#### Brief
When you reach the line containing "assert (bytes_ok lenb)" in the records below, start copying exactly, and stop once you have copied the line containing "rewrite <- (take_drop 12".

#### Data excerpts

# # #

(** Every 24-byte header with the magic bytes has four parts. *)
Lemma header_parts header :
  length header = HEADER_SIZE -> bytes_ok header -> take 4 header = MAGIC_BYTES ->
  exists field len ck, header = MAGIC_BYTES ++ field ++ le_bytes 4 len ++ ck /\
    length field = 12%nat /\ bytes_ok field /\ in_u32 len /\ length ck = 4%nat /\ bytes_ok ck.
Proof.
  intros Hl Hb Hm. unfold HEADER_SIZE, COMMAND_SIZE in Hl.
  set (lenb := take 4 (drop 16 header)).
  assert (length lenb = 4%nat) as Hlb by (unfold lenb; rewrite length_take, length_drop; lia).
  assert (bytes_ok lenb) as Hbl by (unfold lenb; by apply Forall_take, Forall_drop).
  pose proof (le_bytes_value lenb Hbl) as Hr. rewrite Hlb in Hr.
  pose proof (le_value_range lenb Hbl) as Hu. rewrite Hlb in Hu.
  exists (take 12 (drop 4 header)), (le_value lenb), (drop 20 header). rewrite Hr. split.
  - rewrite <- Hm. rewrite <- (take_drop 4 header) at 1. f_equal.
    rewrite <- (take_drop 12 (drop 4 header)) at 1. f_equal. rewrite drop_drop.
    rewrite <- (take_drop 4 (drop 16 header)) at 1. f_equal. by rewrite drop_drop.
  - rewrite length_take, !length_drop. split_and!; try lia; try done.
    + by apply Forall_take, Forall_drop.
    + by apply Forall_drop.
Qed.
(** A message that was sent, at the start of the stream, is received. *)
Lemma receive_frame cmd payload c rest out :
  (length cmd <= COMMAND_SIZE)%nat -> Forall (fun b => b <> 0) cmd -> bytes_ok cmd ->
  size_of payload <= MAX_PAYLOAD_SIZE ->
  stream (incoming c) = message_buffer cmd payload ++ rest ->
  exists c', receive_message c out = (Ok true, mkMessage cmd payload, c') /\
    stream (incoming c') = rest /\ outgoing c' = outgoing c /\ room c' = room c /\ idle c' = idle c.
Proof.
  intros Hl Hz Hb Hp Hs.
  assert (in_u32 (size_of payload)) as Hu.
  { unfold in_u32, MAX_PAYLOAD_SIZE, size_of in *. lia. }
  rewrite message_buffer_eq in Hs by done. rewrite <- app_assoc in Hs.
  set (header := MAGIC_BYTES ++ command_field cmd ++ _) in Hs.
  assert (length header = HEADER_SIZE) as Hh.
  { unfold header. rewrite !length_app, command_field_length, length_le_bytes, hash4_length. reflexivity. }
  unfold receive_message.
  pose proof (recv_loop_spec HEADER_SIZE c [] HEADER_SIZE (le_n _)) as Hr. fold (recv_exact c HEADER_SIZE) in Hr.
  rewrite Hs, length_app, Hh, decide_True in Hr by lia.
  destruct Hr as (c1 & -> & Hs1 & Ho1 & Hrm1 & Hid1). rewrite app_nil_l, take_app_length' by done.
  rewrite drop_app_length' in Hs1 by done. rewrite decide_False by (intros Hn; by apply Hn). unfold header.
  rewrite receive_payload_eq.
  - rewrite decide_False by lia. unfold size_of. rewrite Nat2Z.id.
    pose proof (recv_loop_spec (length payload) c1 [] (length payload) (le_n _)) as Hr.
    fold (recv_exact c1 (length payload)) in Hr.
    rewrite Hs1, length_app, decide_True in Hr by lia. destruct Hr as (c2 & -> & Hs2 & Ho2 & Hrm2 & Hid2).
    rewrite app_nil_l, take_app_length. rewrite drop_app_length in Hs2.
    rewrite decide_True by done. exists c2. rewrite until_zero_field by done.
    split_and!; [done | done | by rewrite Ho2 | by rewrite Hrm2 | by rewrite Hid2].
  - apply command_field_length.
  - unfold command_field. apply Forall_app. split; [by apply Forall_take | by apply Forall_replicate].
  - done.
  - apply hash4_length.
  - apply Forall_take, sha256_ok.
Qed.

# # #

#### Response to this task
  assert (bytes_ok lenb) as Hbl by (unfold lenb; by apply Forall_take, Forall_drop).
  pose proof (le_bytes_value lenb Hbl) as Hr. rewrite Hlb in Hr.
  pose proof (le_value_range lenb Hbl) as Hu. rewrite Hlb in Hu.
  exists (take 12 (drop 4 header)), (le_value lenb), (drop 20 header). rewrite Hr. split.
  - rewrite <- Hm. rewrite <- (take_drop 4 header) at 1. f_equal.
    rewrite <- (take_drop 12 (drop 4 header)) at 1. f_equal. rewrite drop_drop.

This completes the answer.